Et ce sans parler du massacre systématique de la langue de Molière. Outre les mots qu’on écorche, on est tombé des nues d’avoir entendu des politiques confondre entre humanité et immunité, aspirateur et respirateur, ou se tromper sur les accords de certains adjectifs. Du coup, les résultats deviennent bonnes au lieu de bons et les masques chirurgicales au lieu de chirurgicaux.
Toutes ces monstruosités sorties de la bouche de représentants, élus ou ministres, pourraient écorner le prestige de l’Etat et de ses institutions aussi bien à l’intérieur qu’à l’extérieur de la Tunisie. Mais qui s’en soucie vraiment?
Plus grave encore est la récente visite inopinée du président de la république au gouvernorat de Kairouan et le ridicule qui s’en est suivi. Sur une vidéo devenue virale sur les réseaux sociaux on est abasourdi de voir le chef de l’Etat portant sur son épaule un carton au milieu d’une foule opaque pendant que ses gardes étaient en train de crier à tue-tête le nom de l’individu lui ayant dit qu’il n’avait qu’un œuf pour son dîner. Un spectacle on ne peut plus ubuesque et déshonorant pour l’institution présidentielle.
Aussi, on ne s’attardera pas sur les turpitudes de Noureddine Bhiri, de Jamila Ksiksi, de Seifeddine Makhlouf, ou le galimatias et l’agressivité à fleur de peau de Samia Abbou, ou l’infantilisme de Amrou Amroussia, qui avait agité deux sucettes face à l’ex-chef du gouvernement, Youssef Chahed, pour lui exprimer son désaccord et sa colère.
Les ministres de Bourguiba et de Ben Ali inspiraient plus d’autorité
En se remémorant toutes ces images et toute la risée qu’elles ont provoquée on ne peut s’empêcher de comparer la classe politique-post révolutionnaire- avec celle qui lui a précédé. Habib Bouguiba, Bahi Ladgham, Hédi Nouira, Chedli Klibi, Mahmoud Messadi, Azouz Lasram, Rachid Sfar, pour ne citer que ceux-là, avaient donné du sens aux fonctions qu’ils avaient occupées. Ils brillaient par leur prestance, leur élégance, leur haute tenue langagière, leur manière raffinée. Même Ben Ali et ses ministres ne dérogeaient pas aux codes de la bienséance. Toute cette classe politique était consciente que de leur image dépendait leur autorité et le prestige de l’Etat.
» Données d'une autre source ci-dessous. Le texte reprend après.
Lemma two_loops_started : started false two_loops.
Proof.
  unfold started, two_loops. cbn [m_loop_thread_pool m_next_connection_id m_connections loops].
  assert (forall l w, ({[ 0%nat := Quiet; 1%nat := Quiet; 2%nat := Quiet ]} : gmap loop (@Reactor table)) !! l = Some w ->
    w = Quiet) as Hq.
  { intros l w. rewrite !lookup_insert_Some, lookup_singleton_Some. by intros [[_ <-]|[_ [[_ <-]|[_ [_ <-]]]]]. }
  split_and!; try done.
  - apply (bool_decide_unpack _). by vm_compute.
  - intros l w ->%Hq. by split.
  - intros l Hl. apply (bool_decide_unpack _). simpl in Hl.
    repeat (apply elem_of_cons in Hl as [->|Hl]; [by vm_compute|]). by apply elem_of_nil in Hl.
Qed.

Definition served (r : res (@Cluster table)) : Cluster := match r with Ok c => c | Fault _ => two_loops end.

Lemma served_ok r : match r with Ok _ => True | Fault _ => False end -> r = Ok (served r).
Proof. by destruct r. Qed.

Lemma can_serve_cons a l c : can_serve false a c -> Can_all l (served (Serve a c)) -> Can_all (a :: l) c.
Proof. intros Ha Hl. split; [done|]. intros c' E. by rewrite E in Hl. Qed.

Definition loop_at (c : @Cluster table) (l : loop) : Reactor := default Quiet (loops c !! l).

Lemma loop_at_ok c l : match loops c !! l with Some _ => True | None => False end -> loops c !! l = Some (loop_at c l).
Proof. unfold loop_at. by destruct (loops c !! l). Qed.

(** No connection has a descriptor. *)
Definition unused (fd : Z) (c : @Cluster table) : bool :=
  bool_decide (map_Forall (fun _ w => map_Forall (fun _ s => m_conn_fd (conn s) <> fd) (sessions w)) (loops c)).

Lemma can_new p fd c l pool w :
  LoopPool.getNextLoop (m_loop_thread_pool c) = Ok (l, pool) -> loops c !! l = Some w ->
  Epoll.channels (shared w) !! p = None -> Epoll.m_channels (shared w) !! fd = None -> unused fd c = true ->
  can_serve false (NewConnection two_bytes ticking p fd) c.
Proof.
  intros El Hl Hp Hfd Hu%bool_decide_eq_true. split.
  - intros l' pool' w' E Hw. rewrite El in E. apply Ok_inj in E as [= <- <-]. rewrite Hl in Hw. injection Hw as <-.
    by apply can_open_at.
  - intros l' q b H. unfold entry in H. destruct (loops c !! l') as [v|] eqn:Hv; [|done].
    destruct (sessions v !! q) as [s|] eqn:Hq; [|done]. injection H as H _. by apply (Hu _ _ Hv _ _ Hq).
Qed.

Ltac new_connection l :=
  apply can_serve_cons;
  [match goal with |- can_serve _ (NewConnection _ _ ?p ?fd) ?c =>
     eapply (can_new p fd c l _ (loop_at c l));
     [by vm_compute | apply loop_at_ok; by vm_compute | by vm_compute..] end |].

Ltac in_loop :=
  apply can_serve_cons;
  [match goal with |- can_serve _ (InLoop ?l ?a) ?c =>
     exists (loop_at c l); split; [apply loop_at_ok; by vm_compute|]; split; [|done];
     match a with
     | At ?p _ =>
         split; [intros ?; discriminate|]; exists (here (loop_at c l) p); split; [apply here_ok; by vm_compute|];
         first [exact I | by vm_compute | by vm_compute; eexists | split; [by vm_compute; eexists | by vm_compute]]
     | Poll _ => apply Forall_singleton; first [exists 7; by vm_compute; eexists | exists 8; by vm_compute; eexists]
     | Release ?p => exists (here (loop_at c l) p); split; [apply here_ok; by vm_compute | by vm_compute]
     end end |].

Lemma two_clients_can : Can_all two_clients two_loops.
Proof. unfold two_clients. new_connection 1%nat. new_connection 2%nat. do 9 in_loop. done. Qed.

Lemma server_never_crashes_witness :
  (exists c', Serve_all two_clients two_loops = Ok c' /\
     cluster_ok false (kPrePendIndex + all_serve_reads two_clients * kResponseMax) c') \/
  (exists l1 a l2 c1, two_clients = l1 ++ a :: l2 /\ Serve_all l1 two_loops = Ok c1 /\
     crashes_in false true resCallback (fun _ _ => []) a c1).
Proof.
  apply (server_never_crashes false true resCallback (fun _ _ => []) kResponseMax resCallback_bound
           ltac:(by vm_compute) ltac:(by vm_compute) two_clients two_loops).
  - apply two_loops_started.
  - apply two_clients_can.
  - by vm_compute.
Defined.

Definition after_clients : Cluster := served (Serve_all two_clients two_loops).
Lemma dispatch_hears e0 room rv ch (c c' : Conn) :
  open_ok e0 room c -> m_state c = kConnected \/ m_state c = kDisconnecting -> input_ok (m_input_buffer c) ->
  time_ok (m_last_receive_time c) -> (forall k, time_ok (readings c k)) ->
  match rv with ReadvOk data => Buf.readv_fits data (m_input_buffer c) | ReadvErr _ => True end ->
  stays (writes c) -> tidy bound c -> kPrePendIndex <= room -> room + bound <= INT_MAX ->
  Epoll.channels (poller c) !! m_channel c = Some ch ->
  dispatch same_loop auto_close cb rv c = Ok c' ->
  hears (if Chan.has_bits (Chan.m_revents ch) (Z.lor kReadEvent EPOLLRDHUP) then read_message rv else []) c c'.
Proof.
  intros Ho Hst Hin Ht Hclock Hfit Hstay Htidy Hlow Hroom Hch H. pose proof (zlen_nonneg bad_request).
  unfold dispatch in H. rewrite (Epoll.deref_Ok _ _ _ Hch) in H. cbn [mbind res_bind] in H.
  assert (Chan.m_tied ch = true) as Htied.
  { destruct Ho as [(ch0 & [_ Hc _ _] & Htied & _) _ _ _ _ _]. congruence. }
  unfold Chan.handleEvent, Chan.handleEventWithGuard in H. rewrite Htied in H. set (revents := Chan.m_revents ch) in *.
  bind_inv H. rename x into c2.
  assert (same c c2 /\ m_state c2 = m_state c /\ flow c2 = flow c /\ m_output_buffer c2 = m_output_buffer c /\
    open_ok e0 room c2) as (Hs2 & Hst2 & Hf2 & Hb2 & Ho2).
  { destruct (Chan.has_bits revents kErrorEvent); apply Ok_inj in Hx as <-; [|by split_and!].
    split_and!; try done. by eapply open_ok_ext. }
  clear Hx. bind_inv H. assert (x = c2) as -> by (destruct (_ && _); by apply Ok_inj in Hx). clear Hx.
  apply (hears_from _ c c2); [|done | apply Hs2 | done | apply Hs2]. pose proof Hs2 as Hs2'. destruct Hs2'.
  assert (m_state c2 = kConnected \/ m_state c2 = kDisconnecting) as Hst2' by (by rewrite Hst2).
  assert (in_loop c2 = true) as Hin2 by apply Ho2.
  assert (kPrePendIndex <= room + bound) as Hlow' by lia.
  assert (forall c1, outcome same_loop e0 (room + bound) c2 c1 ->
    (if Chan.has_bits revents kWriteEvent then handleWrite c1 else Ok c1) = Ok c' ->
    hush c1 c' /\ m_state c' = m_state c1) as Hwrite.
  { intros c1 Hout Hw. destruct (Chan.has_bits revents kWriteEvent); [|by apply Ok_inj in Hw as <-].
    by apply (quiet_handleWrite e0 (room + bound) c2). }
  bind_inv H. rename x into c3. destruct (Chan.has_bits revents (Z.lor kReadEvent EPOLLRDHUP)).
  - cbn [Chan.call callbacks Chan.m_read_callback] in Hx.
    assert (hears (read_message rv) c2 c3) as Hh.
    { apply (handleRead_hears e0 room rv c2 c3); try done; [by rewrite same_input0 | by rewrite same_input0 | by rewrite same_writes0 |].
      unfold tidy. by rewrite Hb2. }
    destruct (handleRead_outcome same_loop auto_close cb bound bound_request bound_bad bound_int e0 room rv c2)
      as [(c4 & Hrun & Hout)|[Hrun _]]; try done;
      [by rewrite same_input0 | by rewrite same_receive0 | by rewrite same_readings0 | by rewrite same_input0 | | by rewrite Hx in Hrun].
    rewrite Hx in Hrun. apply Ok_inj in Hrun as <-. destruct (Hwrite c3 Hout H) as [Hh' Hst'].
    eapply hears_hush; [exact Hh | exact Hh' | by left].
  - apply Ok_inj in Hx as <-. destruct (Hwrite c2) as [Hh _]; [|done | by apply hush_hears].
    split; try done; [by rewrite same_input0 | by rewrite same_receive0 |]. left. split_and!; [|by left | done].
    by eapply open_ok_weaken; [exact Ho2 | lia].
Qed.

Lemma hush_destructor (c c' : Conn) : connectionDestructor (connection_callback auto_close) c = Ok c' -> hush c c'.
Proof.
  unfold connectionDestructor. intros H. bind_inv H. clear Hx. bind_inv H. bind_inv H. apply hush_on_channel in H.
  apply hush_connection in Hx0. etrans; [|exact H]. etrans; [|exact Hx0].
  case_decide; [by apply hush_on_channel in Hx as []; split | by apply Ok_inj in Hx as <-].
Qed.

(** Every event but a dispatch. *)
Lemma hush_step e (s s' : Sess) :
  (forall rv, e <> Dispatched rv) -> (forall ptr len, FSendInLoop ptr len ∉ functors (conn s)) -> Step e s = Ok s' ->
  hush (conn s) (conn s').
Proof.
  intros Hne Hsends H. destruct e as [|rev|rv| | | | |e]; cbn [step] in H.
  - bind_inv H. apply Ok_inj in H as <-. unfold connectionEstablished in Hx. do 3 bind_inv Hx.
    apply hush_on_channel in Hx2. apply hush_connection in Hx. etrans; [|exact Hx]. by destruct Hx2.
  - bind_inv H. apply Ok_inj in H as <-. unfold report in Hx. bind_inv Hx. destruct x0. by apply Ok_inj in Hx as <-.
  - by destruct (Hne rv).
  - destruct (functors (conn s)) as [|f fs]; [by apply Ok_inj in H as <-|]. bind_inv H. apply Ok_inj in H as <-.
    set (c := set_functors _ _) in Hx. assert (hush (conn s) c) as Hc by done. etrans; [exact Hc|].
    destruct f as [| |ptr len|]; cbn [run_functor] in Hx.
    + by apply hush_shutDownInLoop.
    + unfold forceCloseInLoop in Hx. bind_inv Hx. case_decide; [by apply hush_handleClose | by apply Ok_inj in Hx as <-].
    + destruct (Hsends ptr len). by left.
    + by apply hush_destructor.
  - apply Ok_inj in H as <-. done.
  - bind_inv H. destruct x as [c t]. apply Ok_inj in H as <-. unfold handleIdleConnection, now in Hx.
    bind_inv Hx. clear Hx0. bind_inv Hx. clear Hx0. destruct (Ts.lt _ _); [|apply Ok_inj in Hx as [= <- _]; done].
    bind_inv Hx. apply Ok_inj in Hx as [= <- _]. apply hush_shutDown in Hx0. by destruct Hx0.
  - apply Ok_inj in H as <-. unfold forceClose. simpl. by case_decide.
  - apply Ok_inj in H as <-. done.
Qed.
Force est de constater qu’aussi loin que l’on se souvienne, la Tunisie a toujours bénéficié d’une image plutôt positive à l’étranger. Bon nombre d’entre nous gardent encore en mémoire le chaleureux accueil réservé par Kennedy à Bourguiba en 1961 et les images de la parade dans une décapotable et sous une pluie de confettis de ce dernier sur la célèbre avenue de Broadway.
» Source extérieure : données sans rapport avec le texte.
(** An event at a connection, in its loop. *)
Lemma at_moves room c l p ev w w' s :
  cluster_ok same_loop room c -> loops c !! l = Some w -> can_act (At p ev) w ->
  kPrePendIndex <= room -> room + reads ev * bound <= INT_MAX ->
  act same_loop auto_close cb memory (At p ev) w = Ok w' -> sessions w !! p = Some s ->
  exists s', sessions w' = <[p := s']> (sessions w) /\
    Step ev (attach (shared w) s) = Ok s' /\
    moves (opens (InLoop l (At p ev)) c) (l, p) (m_state (conn s)) (m_state (conn s')) /\
    (ev = Established -> m_state (conn s') = kConnected).
Proof.
  intros Hok Hl Hcan Hlow Hfit Hrun Hp. pose proof (ok_reactors _ _ _ Hok _ _ Hl) as Hw.
  destruct (at_effect same_loop auto_close cb memory bound bound_request bound_bad bound_int p ev room w w' Hw Hcan Hlow Hfit Hrun)
    as (s0 & s' & Hp0 & Hs' & _ & Hadv & _). rewrite Hp in Hp0. injection Hp0 as <-.
  cbn [act] in Hrun. rewrite Hp in Hrun. bind_inv Hrun. apply Ok_inj in Hrun as Ew.
  assert (x = s') as ->.
  { rewrite <- Ew in Hs'. simpl in Hs'. apply (f_equal (lookup p)) in Hs'. rewrite !lookup_insert_eq in Hs'. congruence. }
  exists s'. split; [done|]. split; [done|]. split; [|by intros ->; eapply established_connected].
  split; [done|]. intros Hst. destruct Hcan as (_ & s1 & Hp1 & Hen). rewrite Hp in Hp1. injection Hp1 as <-.
  destruct (ok_session _ _ _ Hw _ _ Hp) as [_ Hsok].
  assert (ev = Established \/ ev <> Established) as [->|Hne] by (destruct ev; auto).
  - right. split; [done|]. by eapply established_connected.
  - left. by eapply (connecting_stays _ _ ev).
Qed.
Lemma listen_step_ok e s :
  (arrived s = true -> waiting s <> []) ->
  exists s' taken, listen_step e s = Ok s' /\
    waiting s ++ arrivals [e] = taken ++ waiting s' /\ (length taken <= 1)%nat /\
    owner (acceptor s') = told taken (owner (acceptor s)) /\
    (stuck s <= stuck s')%nat /\ (arrived s' = true -> waiting s' <> []).
Proof.
  intros Hne. destruct e as [c|]; simpl.
  - eexists _, []. split; [done|]. simpl. split_and!; [done | lia | done | | by destruct (waiting s)].
    unfold stuck. simpl. rewrite length_app. simpl. destruct (arrived s); lia.
  - destruct (arrived s) eqn:Ea.
    2:{ exists s, []. simpl. rewrite app_nil_r. split_and!; [done | done | lia | done | done |]. congruence. }
    destruct (waiting s) as [|c l] eqn:Ew; [by destruct (Hne eq_refl)|].
    destruct (handleConnect_accepts inet_ntoa (taking c) (fun fd addr o => Ok (new_connection fd addr o)) (acceptor s)
      (c_fd c) _ eq_refl ltac:(simpl; lia) ltac:(simpl; lia) eq_refl) as (a & Hrun & Ho & _).
    rewrite Hrun. cbn [mbind res_bind]. eexists _, [c]. split; [done|]. simpl. rewrite app_nil_r.
    split_and!; [done | lia | exact Ho | | done]. unfold stuck. simpl. rewrite Ea, Ew. simpl. lia.
Qed.

Lemma arrivals_cons e es : arrivals (e :: es) = arrivals [e] ++ arrivals es.
Proof. by destruct e. Qed.

Lemma told_app l1 l2 o : told (l1 ++ l2) o = told l2 (told l1 o).
Proof. apply fold_left_app. Qed.

Lemma listen_run_ok es : forall s,
  (arrived s = true -> waiting s <> []) ->
  exists s' taken, listen_run es s = Ok s' /\
    waiting s ++ arrivals es = taken ++ waiting s' /\
    owner (acceptor s') = told taken (owner (acceptor s)) /\ (stuck s <= stuck s')%nat.
Proof.
  induction es as [|e es IH]; intros s Hne.
  { exists s, []. simpl. by rewrite app_nil_r. }
  destruct (listen_step_ok e s Hne) as (s1 & t1 & Hs1 & Hw1 & _ & Ho1 & Hst1 & Hne1).
  destruct (IH s1 Hne1) as (s2 & t2 & Hs2 & Hw2 & Ho2 & Hst2).
  exists s2, (t1 ++ t2). cbn [listen_run]. rewrite Hs1. cbn [mbind res_bind].
  split_and!; [done | | by rewrite told_app, <- Ho1 | lia].
  rewrite arrivals_cons, app_assoc, Hw1, <- !app_assoc. by rewrite Hw2.
Qed.


End Backlog.

(** Three clients come at once; then one more, later. *)
Definition three_and_one : list listen_event :=
  [Connect (mkClient 7 1 80); Connect (mkClient 8 2 80); Connect (mkClient 9 3 80); Report; Report;
   Connect (mkClient 10 4 80); Report].

Definition quiet_acceptor : @Listening (list Z) :=
  mkListening [] false (mkAcceptor 3 4 (mkAddress [] 0) (Chan.new 3) {[3; 4]} [] []).

(** The first two are taken, and the last two wait. *)
Example three_and_one_waiting :
  (s ← listen_run (fun _ => []) (fun fd _ l => l ++ [fd]) three_and_one quiet_acceptor;
   Ok (owner (acceptor s), c_fd <$> waiting s)) = Ok ([7; 8], [9; 10]).
Proof. vm_compute. reflexivity. Qed.

(** One client was left by an earlier burst. *)
Definition one_left : @Listening (list Z) := mkListening [mkClient 6 9 80] false (acceptor quiet_acceptor).


End Accept.

(** A port survives the two conversions. *)
Lemma ntohs_htons x : 0 <= x < 65536 -> ntohs (htons x) = x.
Proof.
  intros Hx. unfold ntohs, htons. rewrite (Z.mod_small x) by done.
  pose proof (Z.mod_pos_bound x 256 ltac:(lia)). pose proof (Z.div_mod x 256 ltac:(lia)).
  assert (0 <= x / 256 < 256) by (split; [apply Z.div_pos; lia | apply Z.div_lt_upper_bound; lia]).
  rewrite (Z.mod_small (_ * 256 + _)) by lia.
  rewrite (Z.add_comm (x `mod` 256 * 256)), Z.mod_add, Z.div_add, (Z.mod_small (x / 256)), (Z.div_small (x / 256)) by lia. lia.
Qed.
La Tunisie, pays dont la civilisation est trois fois millénaire, ne mérite pas sa classe politique actuelle, laquelle la nivelle par le bas.
Notre riche patrimoine marqué par des influences apportées sur des siècles par les différentes civilisations regorge de rites, d’us et de coutumes et de toutes sortes de traditions de bienséance, de politesse et de courtoisie.
La Tunisie n’est-il pas le pays du jasmin, des senteurs et des parfums exquis, des beaux bijoux, des beaux vêtements, d’une riche gastronomie, du bon goût, d’un dialecte savoureux, du savoir-vivre et du raffinement.
Alors pourquoi tant de médiocrité et de laideur de la part de la classe politique actuelle qui viennent s’ajouter à la disgrâce de notre paysage urbain. Nos député(e)s, ministres, hommes et commis d’Etat ne sont-ils pas censés nous représenter de la meilleure façon qu’il soit dans un monde où l’image est devenue omniprésente.
A-t-on oublié que nous appartenons à un pays singulier qui a enfanté une pléiade d’artistes, de poètes, d’écrivains de génie. Ou sont les Abou El Kacem Chabbi, Ali Riahi, Hédi Jouini, Mahmoud Messaidi, Zoubeir Turki, Mahmoud Shili, Leila Menchari et tant d’autres au milieu de cette laideur ambiante qui nous étouffe chaque jour un peu plus.
Alors mesdames et messieurs, pour gouverner, prière de réveiller l’artiste qui est en vous, afin de redonner à ce pays, petit par la taille grand par l’histoire, la grandeur qui a été toujours la sienne.
* Sous-directeur chargé de l’organisation des manifestations scientifiques à la Cité des sciences de Tunis.